(* ===== verification/BTree.v ===== *)
(** * [BTreeMap] as a strictly sorted association list

    [std::collections::BTreeMap] is an ordered map; the source relies on its
    order (the allocator takes the first interval, reconciliation walks the
    leases in sandbox order).  A map is a list of bindings in strictly
    increasing key order; the operations below keep it so. *)

From S2P Require Import Prelude.

Section btree.
Context {K V : Type} `{KeyOrder K}.
#[local] Abbreviation btree := (list (K * V)).

(** Strictly increasing keys. *)
Fixpoint above (k : K) (m : btree) : Prop :=
  match m with
  | [] => True
  | (k', _) :: m' => klt k k' ∧ above k' m'
  end.

Definition sorted (m : btree) : Prop :=
  match m with
  | [] => True
  | (k, _) :: m' => above k m'
  end.

(** [BTreeMap::get]. *)
Fixpoint bt_get (k : K) (m : btree) : option V :=
  match m with
  | [] => None
  | (k', v) :: m' =>
      match kcompare k k' with
      | Eq => Some v
      | _ => bt_get k m'
      end
  end.

(** [BTreeMap::insert]. *)
Fixpoint bt_insert (k : K) (v : V) (m : btree) : btree :=
  match m with
  | [] => [(k, v)]
  | (k', v') :: m' =>
      match kcompare k k' with
      | Lt => (k, v) :: (k', v') :: m'
      | Eq => (k, v) :: m'
      | Gt => (k', v') :: bt_insert k v m'
      end
  end.

(** [BTreeMap::remove]. *)
Fixpoint bt_remove (k : K) (m : btree) : btree :=
  match m with
  | [] => []
  | (k', v') :: m' =>
      match kcompare k k' with
      | Eq => m'
      | _ => (k', v') :: bt_remove k m'
      end
  end.

(** [BTreeMap::range(..=k).next_back()]: the greatest binding not above [k]. *)
Fixpoint bt_last_le (k : K) (m : btree) : option (K * V) :=
  match m with
  | [] => None
  | (k', v') :: m' =>
      match kcompare k' k with
      | Gt => None
      | _ => match bt_last_le k m' with
             | Some b => Some b
             | None => Some (k', v')
             end
      end
  end.

(** [iter().collect::<BTreeMap<_, _>>()]: later bindings win. *)
Definition bt_collect (l : list (K * V)) : btree :=
  foldl (fun m b => bt_insert b.1 b.2 m) [] l.

Lemma above_weaken k k' m : klt k k' → above k' m → above k m.
Proof. destruct m as [|[a v] m]; simpl; [done|]. intros ? [??]; eauto with shbox. Qed.

Lemma above_sorted k m : above k m → sorted m.
Proof. destruct m as [|[a v] m]; simpl; naive_solver. Qed.

Lemma above_lt k m a v : above k m → (a, v) ∈ m → klt k a.
Proof.
  revert k; induction m as [|[b w] m IH]; intros k Hab Hin; [by apply not_elem_of_nil in Hin|].
  destruct Hab as [Hkb Hab]. apply elem_of_cons in Hin as [[= -> ->]|Hin]; [done|].
  eauto with shbox.
Qed.

Lemma above_insert k m a v : klt k a → above k m → above k (bt_insert a v m).
Proof.
  revert k; induction m as [|[b w] m IH]; intros k Hka Hab; simpl; [done|].
  destruct Hab as [Hkb Hab]. destruct (kcompare a b) eqn:Hc; simpl.
  - apply kcompare_eq in Hc; by subst.
  - done.
  - split; [done|]. apply IH; [|done]. by apply kcompare_gt.
Qed.

Lemma above_remove k m a : above k m → above k (bt_remove a m).
Proof.
  revert k; induction m as [|[b w] m IH]; intros k Hab; simpl; [done|].
  destruct Hab as [Hkb Hab].
  destruct (kcompare a b); simpl; eauto using above_weaken.
Qed.

Lemma sorted_insert a v m : sorted m → sorted (bt_insert a v m).
Proof.
  destruct m as [|[b w] m]; simpl; [done|]. intros Hab.
  destruct (kcompare a b) eqn:Hc; simpl.
  - apply kcompare_eq in Hc; by subst.
  - done.
  - apply above_insert; [|done]. by apply kcompare_gt.
Qed.

Lemma sorted_remove a m : sorted m → sorted (bt_remove a m).
Proof.
  destruct m as [|[b w] m]; simpl; [done|]. intros Hab.
  destruct (kcompare a b); simpl; eauto using above_sorted, above_remove.
Qed.

Lemma sorted_tail b m : sorted (b :: m) → sorted m.
Proof. destruct b; apply above_sorted. Qed.

Lemma sorted_collect l : sorted (bt_collect l).
Proof.
  unfold bt_collect. cut (sorted []); [|done]. generalize (@nil (K * V)) as m.
  induction l as [|b l IH]; intros m Hm; simpl; [done|]. by apply IH, sorted_insert.
Qed.

Lemma bt_get_above k m : above k m → bt_get k m = None.
Proof.
  induction m as [|[b w] m IH]; intros Hab; simpl; [done|].
  destruct Hab as [Hkb Hab]. unfold klt in Hkb; rewrite Hkb.
  apply IH. eauto using above_weaken.
Qed.

Lemma bt_get_elem k v m : sorted m → bt_get k m = Some v ↔ (k, v) ∈ m.
Proof.
  induction m as [|[b w] m IH]; intros Hs; simpl.
  { split; [done|]. by intros ?%not_elem_of_nil. }
  rewrite elem_of_cons. specialize (IH (above_sorted _ _ Hs)).
  destruct (kcompare k b) eqn:Hc.
  - apply kcompare_eq in Hc; subst. split; [naive_solver|].
    intros [|Hin]; [naive_solver|]. by apply (above_lt b) in Hin; [apply klt_irrefl in Hin|].
  - rewrite IH. split; [by right|]. intros [[= -> ->]|]; [|done].
    by rewrite kcompare_refl in Hc.
  - rewrite IH. split; [by right|]. intros [[= -> ->]|]; [|done].
    by rewrite kcompare_refl in Hc.
Qed.

Lemma bt_get_insert_eq k v m : bt_get k (bt_insert k v m) = Some v.
Proof.
  induction m as [|[b w] m IH]; simpl; [by rewrite kcompare_refl|].
  destruct (kcompare k b) eqn:Hc; simpl; rewrite ?kcompare_refl; [done..|]. by rewrite Hc.
Qed.

Lemma bt_get_insert_ne k k' v m : k ≠ k' → bt_get k' (bt_insert k v m) = bt_get k' m.
Proof.
  intros Hne. induction m as [|[b w] m IH]; simpl.
  - destruct (kcompare k' k) eqn:Hc; [|done..]. apply kcompare_eq in Hc; congruence.
  - destruct (kcompare k b) eqn:Hc; simpl.
    + apply kcompare_eq in Hc; subst.
      destruct (kcompare k' b) eqn:Hc'; [|done..]. apply kcompare_eq in Hc'; congruence.
    + destruct (kcompare k' k) eqn:Hc'; [|done..]. apply kcompare_eq in Hc'; congruence.
    + by rewrite IH.
Qed.

Lemma bt_get_remove_eq k m : sorted m → bt_get k (bt_remove k m) = None.
Proof.
  induction m as [|[b w] m IH]; simpl; [done|]. intros Hs.
  destruct (kcompare k b) eqn:Hc; simpl.
  - apply kcompare_eq in Hc; subst. by apply bt_get_above.
  - rewrite Hc. eauto using above_sorted.
  - rewrite Hc. eauto using above_sorted.
Qed.

Lemma bt_get_remove_ne k k' m : k ≠ k' → bt_get k' (bt_remove k m) = bt_get k' m.
Proof.
  intros Hne. induction m as [|[b w] m IH]; simpl; [done|].
  destruct (kcompare k b) eqn:Hc; simpl; [|by rewrite IH..].
  apply kcompare_eq in Hc; subst.
  destruct (kcompare k' b) eqn:Hc'; [|done..]. apply kcompare_eq in Hc'; congruence.
Qed.

(** The greatest binding not above [k], characterised. *)
Lemma bt_last_le_Some k m a v :
  sorted m → bt_last_le k m = Some (a, v) →
  (a, v) ∈ m ∧ kle a k ∧ ∀ b w, (b, w) ∈ m → kle b k → kle b a.
Proof.
  revert a v; induction m as [|[b w] m IH]; intros a v Hs Hl; simpl in Hl; [done|].
  assert (Hgo : kcompare b k ≠ Gt) by by destruct (kcompare b k).
  assert (Hl' : match bt_last_le k m with Some b => Some b | None => Some (b, w) end
                = Some (a, v)) by by destruct (kcompare b k).
  clear Hl. destruct (bt_last_le k m) as [[c x]|] eqn:Hm; simplify_eq/=.
  - destruct (IH a v) as (Hin & Hle & Hmax); [by eapply above_sorted|done|].
    split; [by right|]. split; [done|]. intros d y Hd Hdk.
    apply elem_of_cons in Hd as [[= -> ->]|Hd]; [|eauto].
    apply kle_lt_or_eq; left. by eapply above_lt.
  - split; [by left|]. split; [done|]. intros d y Hd Hdk.
    apply elem_of_cons in Hd as [[= -> ->]|Hd].
    { apply kle_lt_or_eq; by right. }
    exfalso. clear IH. induction m as [|[e z] m IHm]; [by apply not_elem_of_nil in Hd|].
    simpl in Hm. destruct Hs as [Hbe Hs].
    destruct (kcompare e k) eqn:He; [by destruct (bt_last_le k m) as [[]|]..|].
    apply kcompare_gt in He. assert (klt k d).
    { apply elem_of_cons in Hd as [[= -> ->]|Hd]; [done|].
      eapply klt_trans; [done|]. by eapply above_lt. }
    apply Hdk. by apply kcompare_gt.
Qed.

Lemma bt_last_le_None k m a v :
  sorted m → bt_last_le k m = None → (a, v) ∈ m → klt k a.
Proof.
  destruct m as [|[b w] m]; intros Hs Hl Hin; [by apply not_elem_of_nil in Hin|].
  simpl in Hl. destruct (kcompare b k) eqn:Hc;
    [by destruct (bt_last_le k m) as [[]|]..|].
  apply kcompare_gt in Hc. apply elem_of_cons in Hin as [[= -> ->]|Hin]; [done|].
  eapply klt_trans; [done|]. by eapply above_lt.
Qed.

(** Membership after an update, for a key below or above the others. *)
Lemma elem_of_bt_insert k v m b :
  sorted m → b ∈ bt_insert k v m ↔ b = (k, v) ∨ (b ∈ m ∧ b.1 ≠ k).
Proof.
  intros Hs. destruct b as [a w]. rewrite <-bt_get_elem by by apply sorted_insert.
  destruct (key_eq_or_ne a k) as [->|Hne].
  - rewrite bt_get_insert_eq. naive_solver.
  - rewrite bt_get_insert_ne, bt_get_elem by congruence || done. naive_solver.
Qed.

Lemma elem_of_bt_remove k m b :
  sorted m → b ∈ bt_remove k m ↔ b ∈ m ∧ b.1 ≠ k.
Proof.
  intros Hs. destruct b as [a w]. rewrite <-bt_get_elem by by apply sorted_remove.
  destruct (key_eq_or_ne a k) as [->|Hne].
  - rewrite bt_get_remove_eq by done. naive_solver.
  - rewrite bt_get_remove_ne, bt_get_elem by congruence || done. naive_solver.
Qed.

Lemma bt_insert_last k v m :
  (∀ b, b ∈ m → klt b.1 k) → bt_insert k v m = m ++ [(k, v)].
Proof.
  induction m as [|[b w] m IH]; intros Hlt; simpl; [done|].
  assert (Hb : klt b k) by (apply (Hlt (b, w)); by left).
  assert (Hc : kcompare k b = Gt) by by apply kcompare_gt.
  rewrite Hc, IH; [done|]. intros x Hx. apply Hlt. by right.
Qed.

Lemma sorted_snoc m k v : sorted m → (∀ b, b ∈ m → klt b.1 k) → sorted (m ++ [(k, v)]).
Proof. intros Hs Hlt. rewrite <-bt_insert_last by done. by apply sorted_insert. Qed.

Lemma sorted_app_lt m k v l b : sorted (m ++ (k, v) :: l) → b ∈ m → klt b.1 k.
Proof.
  induction m as [|[a w] m IH]; intros Hs Hb; [by apply not_elem_of_nil in Hb|].
  apply elem_of_cons in Hb as [->|Hb].
  - simpl in *. eapply above_lt; [exact Hs|]. rewrite elem_of_app. right. by left.
  - apply IH; [|done]. exact (above_sorted _ _ Hs).
Qed.

(** Collecting bindings that are already in order changes nothing. *)
Lemma bt_collect_sorted l : sorted l → bt_collect l = l.
Proof.
  intros Hs. unfold bt_collect.
  enough (Hg : ∀ m, sorted (m ++ l) → foldl (fun m b => bt_insert b.1 b.2 m) m l = m ++ l)
    by exact (Hg [] Hs).
  clear Hs. induction l as [|[k v] l IH]; intros m Hs; simpl; [by rewrite app_nil_r|].
  rewrite bt_insert_last by (intros b Hb; by eapply sorted_app_lt).
  rewrite IH; rewrite <-app_assoc; done.
Qed.

(** Collecting bindings with distinct keys keeps them all. *)
Lemma elem_of_bt_collect l b : NoDup l.*1 → b ∈ bt_collect l ↔ b ∈ l.
Proof.
  unfold bt_collect.
  enough (Hg : ∀ m, sorted m → NoDup l.*1 → (∀ k v, (k, v) ∈ m → k ∉ l.*1) →
    b ∈ foldl (fun m b => bt_insert b.1 b.2 m) m l ↔ b ∈ m ∨ b ∈ l).
  { intros Hnd. rewrite Hg; [|done|done|by intros k v ?%not_elem_of_nil].
    split; [|by right]. by intros [?%not_elem_of_nil|]. }
  induction l as [|[k v] l IH]; intros m Hs Hnd Hk; simpl.
  { split; [by left|]. by intros [|?%not_elem_of_nil]. }
  simpl in Hnd. apply NoDup_cons in Hnd as [Hkl Hnd].
  rewrite IH; [|by apply sorted_insert|done|].
  - rewrite elem_of_bt_insert by done. simpl. rewrite elem_of_cons. split; [naive_solver|].
    intros [Hb|[->|Hb]]; [left|by left; left|by right]. right. split; [done|]. intros Heq.
    destruct b as [k' w]. simpl in Heq; subst. apply (Hk k w Hb). by left.
  - intros k' w. rewrite elem_of_bt_insert by done. intros [[= -> ->]|[Hin _]]; [done|].
    specialize (Hk _ _ Hin). simpl in Hk. rewrite not_elem_of_cons in Hk. tauto.
Qed.

Lemma sorted_NoDup m : sorted m → NoDup m.*1.
Proof.
  induction m as [|[k v] m IH]; intros Hs; simpl; [constructor|].
  apply NoDup_cons. split; [|eauto using above_sorted].
  intros ([k' w] & -> & Hin)%list_elem_of_fmap. simpl in *.
  by eapply klt_irrefl, above_lt.
Qed.

Lemma bt_remove_absent k m : bt_get k m = None → bt_remove k m = m.
Proof.
  induction m as [|[a v] m IH]; simpl; [done|].
  destruct (kcompare k a); [done|..]; intros ?; by rewrite IH.
Qed.

Lemma bt_remove_perm k v m : bt_get k m = Some v → m ≡ₚ (k, v) :: bt_remove k m.
Proof.
  induction m as [|[a w] m IH]; simpl; [done|].
  destruct (kcompare k a) eqn:Hc.
  - intros [= ->]. apply kcompare_eq in Hc. by subst.
  - intros Hg. rewrite (IH Hg) at 1. constructor.
  - intros Hg. rewrite (IH Hg) at 1. constructor.
Qed.

Lemma bt_insert_perm k v m : sorted m → bt_insert k v m ≡ₚ (k, v) :: bt_remove k m.
Proof.
  induction m as [|[a w] m IH]; intros Hs; simpl; [done|]. pose proof (sorted_tail _ _ Hs) as Hs'.
  destruct (kcompare k a) eqn:Hc; [done|..].
  - rewrite bt_remove_absent; [done|]. apply bt_get_above. eapply above_weaken; [|exact Hs]. exact Hc.
  - rewrite (IH Hs'). constructor.
Qed.
End btree.

Arguments above {K V _} k m : simpl nomatch.
Arguments sorted {K V _} m : simpl nomatch.
#[export] Hint Resolve sorted_insert sorted_remove sorted_collect sorted_tail : shbox.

.....

__What you should do__
Filter the records above down to the lines that hold the string "foldl".

__Result for this exercise__
  foldl (fun m b => bt_insert b.1 b.2 m) [] l.
  enough (Hg : ∀ m, sorted (m ++ l) → foldl (fun m b => bt_insert b.1 b.2 m) m l = m ++ l)
    b ∈ foldl (fun m b => bt_insert b.1 b.2 m) m l ↔ b ∈ m ∨ b ∈ l).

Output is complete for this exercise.